> _AIM OF THE EXERCISE_
Of the entries below, return only those lines from the line with "TaskAccept (task_id : string)" to the line with "result (A *", exactly, both included.
= = =
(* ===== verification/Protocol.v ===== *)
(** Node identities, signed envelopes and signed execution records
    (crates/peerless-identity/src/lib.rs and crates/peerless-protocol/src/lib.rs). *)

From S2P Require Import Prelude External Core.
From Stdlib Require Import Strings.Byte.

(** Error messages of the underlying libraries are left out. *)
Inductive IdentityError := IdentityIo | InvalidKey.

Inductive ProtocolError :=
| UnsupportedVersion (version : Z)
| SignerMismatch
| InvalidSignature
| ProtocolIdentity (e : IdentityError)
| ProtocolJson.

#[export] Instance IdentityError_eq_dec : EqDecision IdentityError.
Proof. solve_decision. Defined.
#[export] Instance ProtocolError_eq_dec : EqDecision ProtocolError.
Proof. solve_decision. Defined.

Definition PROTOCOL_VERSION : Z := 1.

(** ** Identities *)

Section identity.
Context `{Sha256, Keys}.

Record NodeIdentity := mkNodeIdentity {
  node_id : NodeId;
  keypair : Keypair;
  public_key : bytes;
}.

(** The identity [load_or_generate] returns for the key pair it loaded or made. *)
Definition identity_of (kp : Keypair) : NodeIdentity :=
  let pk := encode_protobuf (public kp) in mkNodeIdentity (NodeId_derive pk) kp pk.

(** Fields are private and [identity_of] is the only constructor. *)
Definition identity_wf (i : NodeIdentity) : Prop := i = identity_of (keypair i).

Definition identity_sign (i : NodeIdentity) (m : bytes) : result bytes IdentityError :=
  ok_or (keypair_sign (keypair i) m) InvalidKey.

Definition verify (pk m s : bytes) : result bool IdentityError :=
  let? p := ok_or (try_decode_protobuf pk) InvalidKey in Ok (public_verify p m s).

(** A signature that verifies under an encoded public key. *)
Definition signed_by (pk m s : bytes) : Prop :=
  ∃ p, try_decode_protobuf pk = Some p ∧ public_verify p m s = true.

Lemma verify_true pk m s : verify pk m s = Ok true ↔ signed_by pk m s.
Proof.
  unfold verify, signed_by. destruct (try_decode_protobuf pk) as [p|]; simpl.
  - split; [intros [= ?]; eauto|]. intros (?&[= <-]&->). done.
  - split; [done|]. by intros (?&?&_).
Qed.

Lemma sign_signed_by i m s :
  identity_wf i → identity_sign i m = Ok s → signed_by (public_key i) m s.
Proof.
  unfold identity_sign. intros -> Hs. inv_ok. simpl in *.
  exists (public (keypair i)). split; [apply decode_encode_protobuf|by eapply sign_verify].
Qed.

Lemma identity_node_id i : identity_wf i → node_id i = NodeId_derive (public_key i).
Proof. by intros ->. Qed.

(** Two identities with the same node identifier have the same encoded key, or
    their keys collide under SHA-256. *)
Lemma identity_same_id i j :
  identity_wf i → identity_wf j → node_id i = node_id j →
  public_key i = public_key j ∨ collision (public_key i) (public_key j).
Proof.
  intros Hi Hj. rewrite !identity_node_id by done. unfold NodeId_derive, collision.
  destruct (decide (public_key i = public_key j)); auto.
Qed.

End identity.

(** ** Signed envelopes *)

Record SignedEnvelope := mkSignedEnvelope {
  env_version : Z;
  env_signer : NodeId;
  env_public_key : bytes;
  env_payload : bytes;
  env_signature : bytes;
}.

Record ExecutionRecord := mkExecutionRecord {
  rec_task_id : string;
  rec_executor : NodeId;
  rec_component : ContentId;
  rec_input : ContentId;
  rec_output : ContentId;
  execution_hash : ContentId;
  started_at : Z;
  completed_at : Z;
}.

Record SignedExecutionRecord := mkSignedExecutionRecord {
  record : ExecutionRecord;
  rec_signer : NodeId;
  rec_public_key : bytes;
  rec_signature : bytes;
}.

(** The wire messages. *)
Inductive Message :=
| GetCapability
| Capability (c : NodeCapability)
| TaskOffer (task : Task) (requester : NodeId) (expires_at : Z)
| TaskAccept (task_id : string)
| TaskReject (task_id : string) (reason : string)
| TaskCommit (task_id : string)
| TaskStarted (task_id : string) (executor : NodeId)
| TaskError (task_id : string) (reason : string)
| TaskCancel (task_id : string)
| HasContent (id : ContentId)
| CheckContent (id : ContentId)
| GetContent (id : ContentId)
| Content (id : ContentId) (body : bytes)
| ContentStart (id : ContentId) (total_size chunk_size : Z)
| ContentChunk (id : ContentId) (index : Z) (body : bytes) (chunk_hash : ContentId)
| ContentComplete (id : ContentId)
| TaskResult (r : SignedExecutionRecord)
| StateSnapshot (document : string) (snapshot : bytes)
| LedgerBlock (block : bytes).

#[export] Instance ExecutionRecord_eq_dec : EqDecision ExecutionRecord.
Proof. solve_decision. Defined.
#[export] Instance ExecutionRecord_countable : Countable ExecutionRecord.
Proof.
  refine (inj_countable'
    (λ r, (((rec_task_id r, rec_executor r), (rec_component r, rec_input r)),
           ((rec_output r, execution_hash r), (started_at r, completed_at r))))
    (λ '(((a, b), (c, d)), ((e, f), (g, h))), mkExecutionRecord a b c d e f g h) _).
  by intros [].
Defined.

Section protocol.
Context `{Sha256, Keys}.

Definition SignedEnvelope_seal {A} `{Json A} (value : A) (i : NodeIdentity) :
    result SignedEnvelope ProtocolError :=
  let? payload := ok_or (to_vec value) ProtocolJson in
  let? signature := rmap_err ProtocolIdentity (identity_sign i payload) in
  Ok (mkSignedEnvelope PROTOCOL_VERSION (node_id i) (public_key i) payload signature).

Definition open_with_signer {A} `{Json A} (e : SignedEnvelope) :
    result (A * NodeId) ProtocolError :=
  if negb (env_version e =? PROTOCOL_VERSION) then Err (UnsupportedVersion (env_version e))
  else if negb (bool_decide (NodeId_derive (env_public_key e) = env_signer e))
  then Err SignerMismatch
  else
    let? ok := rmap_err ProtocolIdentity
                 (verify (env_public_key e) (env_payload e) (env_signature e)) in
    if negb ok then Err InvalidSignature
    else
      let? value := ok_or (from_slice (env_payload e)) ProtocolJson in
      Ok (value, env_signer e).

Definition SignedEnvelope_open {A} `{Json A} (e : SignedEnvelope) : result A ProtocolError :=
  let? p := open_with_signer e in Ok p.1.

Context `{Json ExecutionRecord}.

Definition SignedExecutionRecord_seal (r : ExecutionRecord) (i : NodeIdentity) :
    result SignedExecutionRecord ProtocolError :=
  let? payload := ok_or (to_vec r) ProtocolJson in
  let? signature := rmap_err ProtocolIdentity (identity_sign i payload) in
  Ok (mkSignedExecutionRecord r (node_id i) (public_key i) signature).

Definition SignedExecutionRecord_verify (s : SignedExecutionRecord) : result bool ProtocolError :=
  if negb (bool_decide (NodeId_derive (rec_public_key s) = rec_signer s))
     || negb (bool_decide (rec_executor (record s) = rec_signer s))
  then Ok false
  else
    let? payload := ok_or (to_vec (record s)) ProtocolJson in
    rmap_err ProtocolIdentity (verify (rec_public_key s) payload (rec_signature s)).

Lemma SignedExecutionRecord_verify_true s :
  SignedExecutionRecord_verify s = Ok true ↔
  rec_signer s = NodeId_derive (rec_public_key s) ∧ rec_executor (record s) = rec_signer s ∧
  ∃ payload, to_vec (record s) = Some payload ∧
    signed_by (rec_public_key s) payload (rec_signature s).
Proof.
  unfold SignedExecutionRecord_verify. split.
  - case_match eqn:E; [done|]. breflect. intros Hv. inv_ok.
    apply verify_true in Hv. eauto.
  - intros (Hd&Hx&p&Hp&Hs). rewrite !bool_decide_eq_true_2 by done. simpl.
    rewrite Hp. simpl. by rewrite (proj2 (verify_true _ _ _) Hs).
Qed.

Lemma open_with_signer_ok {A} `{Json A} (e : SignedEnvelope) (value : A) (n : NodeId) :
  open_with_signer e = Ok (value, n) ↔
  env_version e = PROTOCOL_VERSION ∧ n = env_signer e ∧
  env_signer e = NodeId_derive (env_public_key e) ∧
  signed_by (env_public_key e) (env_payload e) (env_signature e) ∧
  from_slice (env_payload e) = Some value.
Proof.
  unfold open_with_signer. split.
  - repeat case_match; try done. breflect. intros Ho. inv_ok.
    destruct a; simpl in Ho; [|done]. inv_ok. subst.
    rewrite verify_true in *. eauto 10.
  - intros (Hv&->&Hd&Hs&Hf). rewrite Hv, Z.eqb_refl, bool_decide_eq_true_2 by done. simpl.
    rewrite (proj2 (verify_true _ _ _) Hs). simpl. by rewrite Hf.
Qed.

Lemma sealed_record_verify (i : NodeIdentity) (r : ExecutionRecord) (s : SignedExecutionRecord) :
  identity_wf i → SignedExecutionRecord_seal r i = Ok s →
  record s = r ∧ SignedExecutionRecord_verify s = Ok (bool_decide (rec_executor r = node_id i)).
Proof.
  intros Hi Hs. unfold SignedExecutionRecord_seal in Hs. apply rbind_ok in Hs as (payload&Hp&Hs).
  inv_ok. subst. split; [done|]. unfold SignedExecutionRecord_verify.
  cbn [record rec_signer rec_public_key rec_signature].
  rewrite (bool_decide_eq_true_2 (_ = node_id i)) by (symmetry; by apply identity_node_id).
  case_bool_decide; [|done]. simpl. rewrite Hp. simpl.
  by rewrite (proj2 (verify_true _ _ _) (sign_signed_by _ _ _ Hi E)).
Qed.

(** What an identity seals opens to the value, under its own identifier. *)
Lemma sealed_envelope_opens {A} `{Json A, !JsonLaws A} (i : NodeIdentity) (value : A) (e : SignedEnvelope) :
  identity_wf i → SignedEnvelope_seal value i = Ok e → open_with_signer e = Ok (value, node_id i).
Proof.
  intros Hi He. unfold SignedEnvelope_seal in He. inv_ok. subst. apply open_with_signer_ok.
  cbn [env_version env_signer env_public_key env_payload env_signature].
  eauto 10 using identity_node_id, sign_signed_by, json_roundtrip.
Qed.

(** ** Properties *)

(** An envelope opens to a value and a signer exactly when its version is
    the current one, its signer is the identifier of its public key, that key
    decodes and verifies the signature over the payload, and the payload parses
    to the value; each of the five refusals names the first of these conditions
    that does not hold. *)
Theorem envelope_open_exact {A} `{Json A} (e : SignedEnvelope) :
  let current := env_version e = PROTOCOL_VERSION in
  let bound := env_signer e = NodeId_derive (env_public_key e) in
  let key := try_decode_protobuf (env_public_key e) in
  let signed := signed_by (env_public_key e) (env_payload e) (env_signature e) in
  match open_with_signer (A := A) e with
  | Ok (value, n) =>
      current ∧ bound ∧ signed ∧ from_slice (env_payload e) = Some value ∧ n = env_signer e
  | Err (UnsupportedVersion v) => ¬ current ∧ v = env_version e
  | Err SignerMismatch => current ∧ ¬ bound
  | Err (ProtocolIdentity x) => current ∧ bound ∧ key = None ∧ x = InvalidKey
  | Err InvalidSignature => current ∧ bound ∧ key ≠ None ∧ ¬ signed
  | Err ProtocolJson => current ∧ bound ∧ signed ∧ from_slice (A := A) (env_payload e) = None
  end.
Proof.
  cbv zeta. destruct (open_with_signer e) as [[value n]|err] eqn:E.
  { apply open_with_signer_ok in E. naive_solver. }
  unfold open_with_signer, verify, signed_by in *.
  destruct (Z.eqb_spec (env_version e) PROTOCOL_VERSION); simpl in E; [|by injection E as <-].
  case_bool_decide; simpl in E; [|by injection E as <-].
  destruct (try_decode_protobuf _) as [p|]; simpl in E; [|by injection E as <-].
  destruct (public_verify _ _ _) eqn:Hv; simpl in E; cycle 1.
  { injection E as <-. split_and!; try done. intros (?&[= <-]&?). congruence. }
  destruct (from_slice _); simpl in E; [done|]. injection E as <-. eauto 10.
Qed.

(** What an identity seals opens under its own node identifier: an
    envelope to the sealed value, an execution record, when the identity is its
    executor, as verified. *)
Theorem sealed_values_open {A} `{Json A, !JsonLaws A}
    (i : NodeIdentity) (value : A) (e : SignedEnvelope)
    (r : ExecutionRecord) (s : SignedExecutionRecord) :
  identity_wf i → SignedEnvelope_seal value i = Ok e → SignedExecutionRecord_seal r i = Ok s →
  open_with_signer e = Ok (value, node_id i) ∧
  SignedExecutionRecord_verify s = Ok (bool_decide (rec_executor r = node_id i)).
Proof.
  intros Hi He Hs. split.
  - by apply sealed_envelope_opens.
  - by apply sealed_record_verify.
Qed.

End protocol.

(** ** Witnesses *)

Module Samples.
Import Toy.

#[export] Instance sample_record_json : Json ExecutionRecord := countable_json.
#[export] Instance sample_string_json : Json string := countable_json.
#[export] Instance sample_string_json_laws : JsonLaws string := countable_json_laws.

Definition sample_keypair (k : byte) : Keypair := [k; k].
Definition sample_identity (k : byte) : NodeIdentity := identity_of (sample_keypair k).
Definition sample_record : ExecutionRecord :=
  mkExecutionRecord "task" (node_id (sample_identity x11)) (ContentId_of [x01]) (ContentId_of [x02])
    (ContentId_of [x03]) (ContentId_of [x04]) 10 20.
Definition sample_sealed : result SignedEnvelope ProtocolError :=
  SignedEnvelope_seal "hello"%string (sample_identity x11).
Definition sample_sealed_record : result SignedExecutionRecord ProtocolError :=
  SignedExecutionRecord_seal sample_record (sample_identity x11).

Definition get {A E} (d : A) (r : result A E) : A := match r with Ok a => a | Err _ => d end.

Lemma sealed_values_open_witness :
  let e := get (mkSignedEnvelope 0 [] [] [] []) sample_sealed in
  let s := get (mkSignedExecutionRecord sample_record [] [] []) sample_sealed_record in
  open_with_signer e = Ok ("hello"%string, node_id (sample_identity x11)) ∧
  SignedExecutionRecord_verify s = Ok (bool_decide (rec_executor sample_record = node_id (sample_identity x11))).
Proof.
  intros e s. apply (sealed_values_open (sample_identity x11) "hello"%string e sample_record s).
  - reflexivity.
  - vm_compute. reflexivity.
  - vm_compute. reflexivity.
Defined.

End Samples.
= = =
> _RESPONSE_
| TaskAccept (task_id : string)
| TaskReject (task_id : string) (reason : string)
| TaskCommit (task_id : string)
| TaskStarted (task_id : string) (executor : NodeId)
| TaskError (task_id : string) (reason : string)
| TaskCancel (task_id : string)
| HasContent (id : ContentId)
| CheckContent (id : ContentId)
| GetContent (id : ContentId)
| Content (id : ContentId) (body : bytes)
| ContentStart (id : ContentId) (total_size chunk_size : Z)
| ContentChunk (id : ContentId) (index : Z) (body : bytes) (chunk_hash : ContentId)
| ContentComplete (id : ContentId)
| TaskResult (r : SignedExecutionRecord)
| StateSnapshot (document : string) (snapshot : bytes)
| LedgerBlock (block : bytes).

#[export] Instance ExecutionRecord_eq_dec : EqDecision ExecutionRecord.
Proof. solve_decision. Defined.
#[export] Instance ExecutionRecord_countable : Countable ExecutionRecord.
Proof.
  refine (inj_countable'
    (λ r, (((rec_task_id r, rec_executor r), (rec_component r, rec_input r)),
           ((rec_output r, execution_hash r), (started_at r, completed_at r))))
    (λ '(((a, b), (c, d)), ((e, f), (g, h))), mkExecutionRecord a b c d e f g h) _).
  by intros [].
Defined.

Section protocol.
Context `{Sha256, Keys}.

Definition SignedEnvelope_seal {A} `{Json A} (value : A) (i : NodeIdentity) :
    result SignedEnvelope ProtocolError :=
  let? payload := ok_or (to_vec value) ProtocolJson in
  let? signature := rmap_err ProtocolIdentity (identity_sign i payload) in
  Ok (mkSignedEnvelope PROTOCOL_VERSION (node_id i) (public_key i) payload signature).

Definition open_with_signer {A} `{Json A} (e : SignedEnvelope) :
    result (A * NodeId) ProtocolError :=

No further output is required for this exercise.